- _SUPPLIED MATERIAL_:
•••••
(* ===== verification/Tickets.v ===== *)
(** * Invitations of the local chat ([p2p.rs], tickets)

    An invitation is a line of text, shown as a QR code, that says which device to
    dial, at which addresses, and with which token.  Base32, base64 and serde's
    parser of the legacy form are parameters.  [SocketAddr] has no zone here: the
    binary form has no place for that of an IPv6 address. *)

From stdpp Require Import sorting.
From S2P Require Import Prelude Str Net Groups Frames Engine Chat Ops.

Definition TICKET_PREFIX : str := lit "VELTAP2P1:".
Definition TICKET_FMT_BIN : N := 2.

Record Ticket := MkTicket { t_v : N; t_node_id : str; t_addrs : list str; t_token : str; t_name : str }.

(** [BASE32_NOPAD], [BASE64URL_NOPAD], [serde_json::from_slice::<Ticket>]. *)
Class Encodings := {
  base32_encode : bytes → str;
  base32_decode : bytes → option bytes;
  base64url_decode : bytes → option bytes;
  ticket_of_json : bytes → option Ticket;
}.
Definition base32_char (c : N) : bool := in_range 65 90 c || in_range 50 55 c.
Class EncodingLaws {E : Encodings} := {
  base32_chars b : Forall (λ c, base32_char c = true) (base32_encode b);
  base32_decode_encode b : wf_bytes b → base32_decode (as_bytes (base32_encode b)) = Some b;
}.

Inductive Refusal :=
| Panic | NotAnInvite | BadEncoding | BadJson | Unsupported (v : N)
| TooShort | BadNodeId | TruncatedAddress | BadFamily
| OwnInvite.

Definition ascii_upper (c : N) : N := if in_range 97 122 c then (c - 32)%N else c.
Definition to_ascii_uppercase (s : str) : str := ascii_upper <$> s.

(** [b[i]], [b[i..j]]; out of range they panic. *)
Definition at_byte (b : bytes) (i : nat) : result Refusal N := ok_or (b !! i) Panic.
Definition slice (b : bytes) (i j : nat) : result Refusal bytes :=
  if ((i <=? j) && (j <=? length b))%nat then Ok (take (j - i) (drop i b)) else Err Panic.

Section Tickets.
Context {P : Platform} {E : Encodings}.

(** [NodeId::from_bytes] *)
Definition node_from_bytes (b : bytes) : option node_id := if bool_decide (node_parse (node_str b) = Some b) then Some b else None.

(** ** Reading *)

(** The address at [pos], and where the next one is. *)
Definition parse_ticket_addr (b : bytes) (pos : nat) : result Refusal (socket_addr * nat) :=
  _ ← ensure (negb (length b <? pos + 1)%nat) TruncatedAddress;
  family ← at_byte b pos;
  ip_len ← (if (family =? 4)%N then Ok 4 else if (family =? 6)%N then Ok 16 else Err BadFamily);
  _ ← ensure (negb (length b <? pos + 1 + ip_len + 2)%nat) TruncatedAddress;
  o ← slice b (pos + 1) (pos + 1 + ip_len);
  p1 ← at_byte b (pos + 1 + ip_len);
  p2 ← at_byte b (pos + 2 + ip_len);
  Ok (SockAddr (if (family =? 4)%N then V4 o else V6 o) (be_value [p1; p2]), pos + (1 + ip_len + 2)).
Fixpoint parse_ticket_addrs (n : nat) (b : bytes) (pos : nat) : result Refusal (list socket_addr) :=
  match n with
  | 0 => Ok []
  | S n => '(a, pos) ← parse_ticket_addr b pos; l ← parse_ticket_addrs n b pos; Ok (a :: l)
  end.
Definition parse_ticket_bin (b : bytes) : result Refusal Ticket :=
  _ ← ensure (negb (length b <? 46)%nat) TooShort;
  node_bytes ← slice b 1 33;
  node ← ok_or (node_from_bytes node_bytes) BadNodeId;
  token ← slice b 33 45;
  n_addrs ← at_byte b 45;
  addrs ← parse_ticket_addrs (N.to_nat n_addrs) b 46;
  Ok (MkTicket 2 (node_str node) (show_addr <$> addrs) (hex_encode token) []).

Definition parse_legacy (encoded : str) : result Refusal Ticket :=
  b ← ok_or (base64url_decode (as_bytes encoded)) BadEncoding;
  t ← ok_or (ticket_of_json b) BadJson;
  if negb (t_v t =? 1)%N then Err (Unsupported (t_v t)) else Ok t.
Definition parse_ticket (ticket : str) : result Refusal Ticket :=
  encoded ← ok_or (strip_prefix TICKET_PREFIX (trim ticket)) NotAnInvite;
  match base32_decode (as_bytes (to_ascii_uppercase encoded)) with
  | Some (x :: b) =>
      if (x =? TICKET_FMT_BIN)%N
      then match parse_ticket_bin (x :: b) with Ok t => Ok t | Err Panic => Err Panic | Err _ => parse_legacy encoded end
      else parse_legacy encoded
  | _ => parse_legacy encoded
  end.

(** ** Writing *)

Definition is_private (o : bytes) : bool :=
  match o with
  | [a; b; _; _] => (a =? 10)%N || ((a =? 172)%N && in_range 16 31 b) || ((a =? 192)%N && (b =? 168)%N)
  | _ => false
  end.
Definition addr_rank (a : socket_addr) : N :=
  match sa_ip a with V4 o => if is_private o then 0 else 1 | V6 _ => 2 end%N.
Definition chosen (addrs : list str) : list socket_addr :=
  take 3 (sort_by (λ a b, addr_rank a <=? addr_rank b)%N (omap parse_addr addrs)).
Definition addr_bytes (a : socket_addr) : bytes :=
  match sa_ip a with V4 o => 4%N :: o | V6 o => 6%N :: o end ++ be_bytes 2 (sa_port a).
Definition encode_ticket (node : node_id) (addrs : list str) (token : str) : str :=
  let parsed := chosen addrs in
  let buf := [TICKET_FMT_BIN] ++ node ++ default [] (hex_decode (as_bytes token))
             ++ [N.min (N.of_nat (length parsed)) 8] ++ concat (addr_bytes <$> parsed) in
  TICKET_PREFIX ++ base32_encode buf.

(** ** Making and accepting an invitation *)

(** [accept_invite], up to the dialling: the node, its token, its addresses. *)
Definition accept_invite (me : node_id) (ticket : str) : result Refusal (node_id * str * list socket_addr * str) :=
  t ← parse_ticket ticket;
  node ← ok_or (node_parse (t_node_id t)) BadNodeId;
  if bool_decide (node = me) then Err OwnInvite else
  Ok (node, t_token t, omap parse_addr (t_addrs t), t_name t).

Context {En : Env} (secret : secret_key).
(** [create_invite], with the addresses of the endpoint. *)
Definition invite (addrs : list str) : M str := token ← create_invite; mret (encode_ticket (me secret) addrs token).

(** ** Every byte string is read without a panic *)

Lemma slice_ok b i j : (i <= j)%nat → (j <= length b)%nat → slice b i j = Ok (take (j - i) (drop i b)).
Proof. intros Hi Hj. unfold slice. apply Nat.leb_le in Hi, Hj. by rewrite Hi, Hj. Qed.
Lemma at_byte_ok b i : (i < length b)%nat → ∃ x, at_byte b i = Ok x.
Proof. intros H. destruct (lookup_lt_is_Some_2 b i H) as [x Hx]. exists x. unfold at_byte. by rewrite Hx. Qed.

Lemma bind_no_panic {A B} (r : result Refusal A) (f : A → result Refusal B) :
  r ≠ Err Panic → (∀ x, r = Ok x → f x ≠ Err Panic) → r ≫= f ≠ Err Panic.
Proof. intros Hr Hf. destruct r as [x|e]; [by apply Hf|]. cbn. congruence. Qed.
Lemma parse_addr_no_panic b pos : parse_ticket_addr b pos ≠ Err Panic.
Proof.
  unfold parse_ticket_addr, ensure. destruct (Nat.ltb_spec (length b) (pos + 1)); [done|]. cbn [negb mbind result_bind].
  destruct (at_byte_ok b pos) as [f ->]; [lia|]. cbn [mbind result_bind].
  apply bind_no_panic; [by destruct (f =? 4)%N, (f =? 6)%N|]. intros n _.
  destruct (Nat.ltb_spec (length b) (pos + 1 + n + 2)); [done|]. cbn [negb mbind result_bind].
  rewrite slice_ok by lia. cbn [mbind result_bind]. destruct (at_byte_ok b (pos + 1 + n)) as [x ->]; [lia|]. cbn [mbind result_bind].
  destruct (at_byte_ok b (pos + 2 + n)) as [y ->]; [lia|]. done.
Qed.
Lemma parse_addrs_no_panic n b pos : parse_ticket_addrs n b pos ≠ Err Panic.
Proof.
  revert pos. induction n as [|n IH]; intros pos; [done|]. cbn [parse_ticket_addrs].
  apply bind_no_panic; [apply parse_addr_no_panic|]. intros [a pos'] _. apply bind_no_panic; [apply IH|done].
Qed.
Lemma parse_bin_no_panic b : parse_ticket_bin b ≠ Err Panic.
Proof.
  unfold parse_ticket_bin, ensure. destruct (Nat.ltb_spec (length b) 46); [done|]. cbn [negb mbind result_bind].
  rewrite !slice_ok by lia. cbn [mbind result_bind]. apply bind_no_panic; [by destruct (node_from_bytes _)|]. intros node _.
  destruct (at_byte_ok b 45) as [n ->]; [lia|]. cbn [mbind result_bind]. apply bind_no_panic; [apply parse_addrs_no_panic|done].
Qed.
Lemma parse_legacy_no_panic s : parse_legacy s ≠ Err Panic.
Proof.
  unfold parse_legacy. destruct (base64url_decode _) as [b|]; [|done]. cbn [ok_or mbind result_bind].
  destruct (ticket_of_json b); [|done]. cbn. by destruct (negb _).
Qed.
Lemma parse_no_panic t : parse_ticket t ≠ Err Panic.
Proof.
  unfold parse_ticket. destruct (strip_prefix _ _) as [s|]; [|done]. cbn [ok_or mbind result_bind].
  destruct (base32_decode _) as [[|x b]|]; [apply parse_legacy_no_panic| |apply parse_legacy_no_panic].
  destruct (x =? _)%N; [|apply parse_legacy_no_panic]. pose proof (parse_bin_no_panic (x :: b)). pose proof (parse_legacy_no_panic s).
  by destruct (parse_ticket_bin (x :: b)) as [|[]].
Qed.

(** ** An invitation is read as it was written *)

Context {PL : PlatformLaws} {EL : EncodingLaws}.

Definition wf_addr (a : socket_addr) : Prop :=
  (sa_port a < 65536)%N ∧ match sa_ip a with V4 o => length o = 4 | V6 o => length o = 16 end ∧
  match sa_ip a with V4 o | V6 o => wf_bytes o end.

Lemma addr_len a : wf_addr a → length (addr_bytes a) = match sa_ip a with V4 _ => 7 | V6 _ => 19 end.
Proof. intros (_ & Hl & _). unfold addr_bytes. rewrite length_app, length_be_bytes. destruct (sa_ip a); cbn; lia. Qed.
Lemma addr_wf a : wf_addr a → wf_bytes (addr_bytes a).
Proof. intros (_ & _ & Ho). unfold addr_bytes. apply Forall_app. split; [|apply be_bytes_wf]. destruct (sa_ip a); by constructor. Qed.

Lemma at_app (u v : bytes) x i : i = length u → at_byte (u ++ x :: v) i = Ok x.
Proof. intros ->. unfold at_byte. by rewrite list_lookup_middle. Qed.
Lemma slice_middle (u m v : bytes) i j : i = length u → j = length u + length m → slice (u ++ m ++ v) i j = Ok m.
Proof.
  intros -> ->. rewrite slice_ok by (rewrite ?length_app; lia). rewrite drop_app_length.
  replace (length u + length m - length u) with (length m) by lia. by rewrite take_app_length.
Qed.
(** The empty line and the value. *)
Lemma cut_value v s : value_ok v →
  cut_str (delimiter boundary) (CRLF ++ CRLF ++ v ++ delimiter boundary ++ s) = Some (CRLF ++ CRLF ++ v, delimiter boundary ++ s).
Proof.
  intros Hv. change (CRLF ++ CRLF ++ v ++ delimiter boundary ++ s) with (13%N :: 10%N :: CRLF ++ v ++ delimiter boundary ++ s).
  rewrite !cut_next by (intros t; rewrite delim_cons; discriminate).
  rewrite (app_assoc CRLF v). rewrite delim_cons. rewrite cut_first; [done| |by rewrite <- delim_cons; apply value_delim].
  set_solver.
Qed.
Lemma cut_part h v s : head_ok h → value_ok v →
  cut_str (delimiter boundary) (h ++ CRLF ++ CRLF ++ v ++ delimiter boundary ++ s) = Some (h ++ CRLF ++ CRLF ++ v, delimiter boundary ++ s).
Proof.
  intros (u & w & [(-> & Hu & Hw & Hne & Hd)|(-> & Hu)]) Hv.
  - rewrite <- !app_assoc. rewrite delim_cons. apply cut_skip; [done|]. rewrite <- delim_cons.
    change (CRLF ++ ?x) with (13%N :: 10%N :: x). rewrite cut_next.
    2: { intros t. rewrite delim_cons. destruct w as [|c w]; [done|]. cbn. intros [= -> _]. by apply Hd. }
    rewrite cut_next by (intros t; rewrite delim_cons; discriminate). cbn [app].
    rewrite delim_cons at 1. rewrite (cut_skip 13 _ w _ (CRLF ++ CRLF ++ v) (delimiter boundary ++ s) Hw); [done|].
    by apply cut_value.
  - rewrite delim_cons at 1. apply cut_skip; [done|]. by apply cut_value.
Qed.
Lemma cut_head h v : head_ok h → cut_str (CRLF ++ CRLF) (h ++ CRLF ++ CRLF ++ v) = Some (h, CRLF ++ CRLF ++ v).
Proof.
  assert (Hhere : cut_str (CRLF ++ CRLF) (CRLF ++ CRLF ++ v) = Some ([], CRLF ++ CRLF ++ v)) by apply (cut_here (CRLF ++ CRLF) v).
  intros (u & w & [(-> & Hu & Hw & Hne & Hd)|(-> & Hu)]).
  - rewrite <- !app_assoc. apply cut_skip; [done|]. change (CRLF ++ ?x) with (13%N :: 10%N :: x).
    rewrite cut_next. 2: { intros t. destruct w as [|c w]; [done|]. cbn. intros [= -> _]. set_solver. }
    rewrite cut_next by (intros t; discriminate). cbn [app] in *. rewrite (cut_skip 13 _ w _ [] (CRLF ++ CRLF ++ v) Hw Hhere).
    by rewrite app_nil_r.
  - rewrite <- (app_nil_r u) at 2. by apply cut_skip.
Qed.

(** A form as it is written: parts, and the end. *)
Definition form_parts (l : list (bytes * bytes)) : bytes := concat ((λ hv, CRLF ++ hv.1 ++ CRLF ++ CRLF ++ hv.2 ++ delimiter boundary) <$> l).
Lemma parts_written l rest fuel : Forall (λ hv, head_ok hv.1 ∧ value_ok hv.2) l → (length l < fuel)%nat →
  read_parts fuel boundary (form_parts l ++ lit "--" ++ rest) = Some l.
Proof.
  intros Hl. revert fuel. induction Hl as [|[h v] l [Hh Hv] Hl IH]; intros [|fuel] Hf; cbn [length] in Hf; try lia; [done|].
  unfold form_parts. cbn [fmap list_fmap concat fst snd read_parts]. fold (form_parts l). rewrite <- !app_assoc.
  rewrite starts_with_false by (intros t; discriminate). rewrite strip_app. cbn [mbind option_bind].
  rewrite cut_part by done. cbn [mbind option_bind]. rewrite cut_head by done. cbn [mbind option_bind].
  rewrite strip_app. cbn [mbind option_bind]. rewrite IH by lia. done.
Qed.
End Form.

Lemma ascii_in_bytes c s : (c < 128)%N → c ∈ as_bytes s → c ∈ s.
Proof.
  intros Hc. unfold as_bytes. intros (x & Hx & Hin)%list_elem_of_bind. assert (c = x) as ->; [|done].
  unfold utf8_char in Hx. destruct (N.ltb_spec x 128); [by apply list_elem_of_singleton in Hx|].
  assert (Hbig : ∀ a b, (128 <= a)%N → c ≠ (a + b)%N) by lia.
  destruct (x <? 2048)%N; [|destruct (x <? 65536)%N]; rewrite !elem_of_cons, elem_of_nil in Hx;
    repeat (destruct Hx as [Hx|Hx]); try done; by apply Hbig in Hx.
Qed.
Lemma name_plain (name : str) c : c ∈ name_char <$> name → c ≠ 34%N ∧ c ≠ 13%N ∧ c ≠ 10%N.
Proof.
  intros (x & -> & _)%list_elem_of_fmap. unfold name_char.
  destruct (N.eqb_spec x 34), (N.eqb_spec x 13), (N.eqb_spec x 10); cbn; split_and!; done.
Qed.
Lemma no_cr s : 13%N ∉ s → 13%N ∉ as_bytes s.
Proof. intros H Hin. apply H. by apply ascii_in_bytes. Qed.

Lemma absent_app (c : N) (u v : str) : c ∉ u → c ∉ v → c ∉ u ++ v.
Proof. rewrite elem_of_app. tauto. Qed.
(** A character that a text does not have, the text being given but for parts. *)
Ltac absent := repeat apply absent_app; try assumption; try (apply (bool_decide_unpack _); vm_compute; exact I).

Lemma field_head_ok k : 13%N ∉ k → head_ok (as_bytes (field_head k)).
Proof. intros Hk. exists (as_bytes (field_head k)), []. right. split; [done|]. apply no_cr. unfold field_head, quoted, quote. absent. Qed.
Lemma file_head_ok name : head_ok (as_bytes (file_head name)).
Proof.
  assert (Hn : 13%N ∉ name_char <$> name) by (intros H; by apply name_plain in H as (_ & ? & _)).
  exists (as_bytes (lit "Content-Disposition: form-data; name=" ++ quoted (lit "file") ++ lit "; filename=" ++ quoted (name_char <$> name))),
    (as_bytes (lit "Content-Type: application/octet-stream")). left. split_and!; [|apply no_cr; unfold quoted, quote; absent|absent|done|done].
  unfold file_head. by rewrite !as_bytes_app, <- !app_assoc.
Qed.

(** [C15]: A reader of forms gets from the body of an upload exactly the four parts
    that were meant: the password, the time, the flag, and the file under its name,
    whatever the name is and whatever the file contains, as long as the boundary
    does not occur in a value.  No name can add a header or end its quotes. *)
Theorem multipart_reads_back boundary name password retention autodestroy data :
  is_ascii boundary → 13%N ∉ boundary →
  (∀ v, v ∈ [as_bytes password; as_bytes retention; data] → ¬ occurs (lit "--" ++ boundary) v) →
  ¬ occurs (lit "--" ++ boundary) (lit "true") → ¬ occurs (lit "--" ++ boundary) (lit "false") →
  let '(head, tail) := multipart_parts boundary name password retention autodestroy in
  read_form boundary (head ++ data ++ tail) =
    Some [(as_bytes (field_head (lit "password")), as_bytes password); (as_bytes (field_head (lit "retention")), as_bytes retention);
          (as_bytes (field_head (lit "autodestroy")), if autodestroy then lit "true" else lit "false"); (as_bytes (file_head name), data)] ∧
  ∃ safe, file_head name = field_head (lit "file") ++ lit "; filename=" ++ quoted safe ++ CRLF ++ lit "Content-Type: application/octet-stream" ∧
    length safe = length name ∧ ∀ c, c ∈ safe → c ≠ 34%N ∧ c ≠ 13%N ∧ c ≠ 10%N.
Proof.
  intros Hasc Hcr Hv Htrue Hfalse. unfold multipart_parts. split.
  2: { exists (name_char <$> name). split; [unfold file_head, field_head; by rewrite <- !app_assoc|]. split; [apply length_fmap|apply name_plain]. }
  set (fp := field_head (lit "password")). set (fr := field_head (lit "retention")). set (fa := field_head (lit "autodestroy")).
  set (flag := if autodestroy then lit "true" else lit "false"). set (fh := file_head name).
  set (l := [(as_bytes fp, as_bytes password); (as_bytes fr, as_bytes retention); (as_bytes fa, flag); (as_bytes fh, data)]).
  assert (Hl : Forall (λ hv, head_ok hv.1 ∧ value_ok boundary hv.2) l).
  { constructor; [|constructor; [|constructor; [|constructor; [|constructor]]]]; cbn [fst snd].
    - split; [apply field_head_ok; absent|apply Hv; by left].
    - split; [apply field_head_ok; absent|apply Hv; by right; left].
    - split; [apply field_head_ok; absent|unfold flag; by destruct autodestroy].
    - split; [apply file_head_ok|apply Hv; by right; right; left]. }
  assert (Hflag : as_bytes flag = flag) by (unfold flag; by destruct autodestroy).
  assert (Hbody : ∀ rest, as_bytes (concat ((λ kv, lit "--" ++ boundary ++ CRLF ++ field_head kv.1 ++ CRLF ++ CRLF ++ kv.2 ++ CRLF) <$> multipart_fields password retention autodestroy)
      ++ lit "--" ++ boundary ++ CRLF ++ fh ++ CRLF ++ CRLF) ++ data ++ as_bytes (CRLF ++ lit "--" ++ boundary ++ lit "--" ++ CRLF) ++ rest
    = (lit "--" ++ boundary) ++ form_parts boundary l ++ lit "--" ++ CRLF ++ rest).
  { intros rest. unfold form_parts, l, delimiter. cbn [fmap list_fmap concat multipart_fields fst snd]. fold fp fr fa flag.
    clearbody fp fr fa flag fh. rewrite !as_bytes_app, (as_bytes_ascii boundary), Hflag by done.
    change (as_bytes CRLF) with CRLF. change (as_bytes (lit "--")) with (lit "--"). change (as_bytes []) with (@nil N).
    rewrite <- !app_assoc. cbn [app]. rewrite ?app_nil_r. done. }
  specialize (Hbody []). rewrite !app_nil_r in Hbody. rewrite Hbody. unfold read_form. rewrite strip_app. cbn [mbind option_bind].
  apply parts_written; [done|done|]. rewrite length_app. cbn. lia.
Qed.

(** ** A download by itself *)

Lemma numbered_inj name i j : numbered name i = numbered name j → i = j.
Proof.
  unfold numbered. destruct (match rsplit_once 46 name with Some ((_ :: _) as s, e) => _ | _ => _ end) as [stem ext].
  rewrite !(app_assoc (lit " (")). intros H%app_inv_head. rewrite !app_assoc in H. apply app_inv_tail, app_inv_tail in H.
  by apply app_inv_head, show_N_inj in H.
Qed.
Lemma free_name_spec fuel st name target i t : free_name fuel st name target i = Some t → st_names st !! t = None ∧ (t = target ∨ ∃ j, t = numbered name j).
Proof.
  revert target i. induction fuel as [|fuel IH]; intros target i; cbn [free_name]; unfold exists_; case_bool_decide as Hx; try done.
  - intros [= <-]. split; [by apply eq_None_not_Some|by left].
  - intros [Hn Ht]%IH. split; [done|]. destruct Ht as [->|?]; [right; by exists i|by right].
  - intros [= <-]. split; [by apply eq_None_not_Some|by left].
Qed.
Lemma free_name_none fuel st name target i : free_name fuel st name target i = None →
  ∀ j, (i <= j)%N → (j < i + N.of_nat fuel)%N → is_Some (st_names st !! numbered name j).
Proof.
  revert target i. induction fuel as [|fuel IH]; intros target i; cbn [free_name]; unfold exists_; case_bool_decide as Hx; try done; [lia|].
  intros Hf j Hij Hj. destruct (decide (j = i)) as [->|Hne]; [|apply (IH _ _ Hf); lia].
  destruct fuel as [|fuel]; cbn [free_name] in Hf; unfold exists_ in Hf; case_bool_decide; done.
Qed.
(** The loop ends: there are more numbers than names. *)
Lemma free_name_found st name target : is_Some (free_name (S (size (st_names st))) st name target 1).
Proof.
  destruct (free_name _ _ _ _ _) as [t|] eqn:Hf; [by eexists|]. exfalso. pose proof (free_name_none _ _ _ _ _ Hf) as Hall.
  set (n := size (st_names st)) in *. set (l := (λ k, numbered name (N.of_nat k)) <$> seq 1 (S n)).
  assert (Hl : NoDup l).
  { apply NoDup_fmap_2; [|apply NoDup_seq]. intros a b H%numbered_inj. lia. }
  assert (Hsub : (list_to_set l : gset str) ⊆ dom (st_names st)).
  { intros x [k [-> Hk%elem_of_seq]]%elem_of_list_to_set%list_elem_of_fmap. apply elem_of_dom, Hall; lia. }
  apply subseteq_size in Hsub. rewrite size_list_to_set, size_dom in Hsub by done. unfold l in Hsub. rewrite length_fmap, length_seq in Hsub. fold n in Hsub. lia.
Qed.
•••••
- _PROBLEM REQUIREMENTS_:
The expected answer is a copy of each line above containing "OwnInvite".

- _ANSWER SECTION_:
| OwnInvite.
  if bool_decide (node = me) then Err OwnInvite else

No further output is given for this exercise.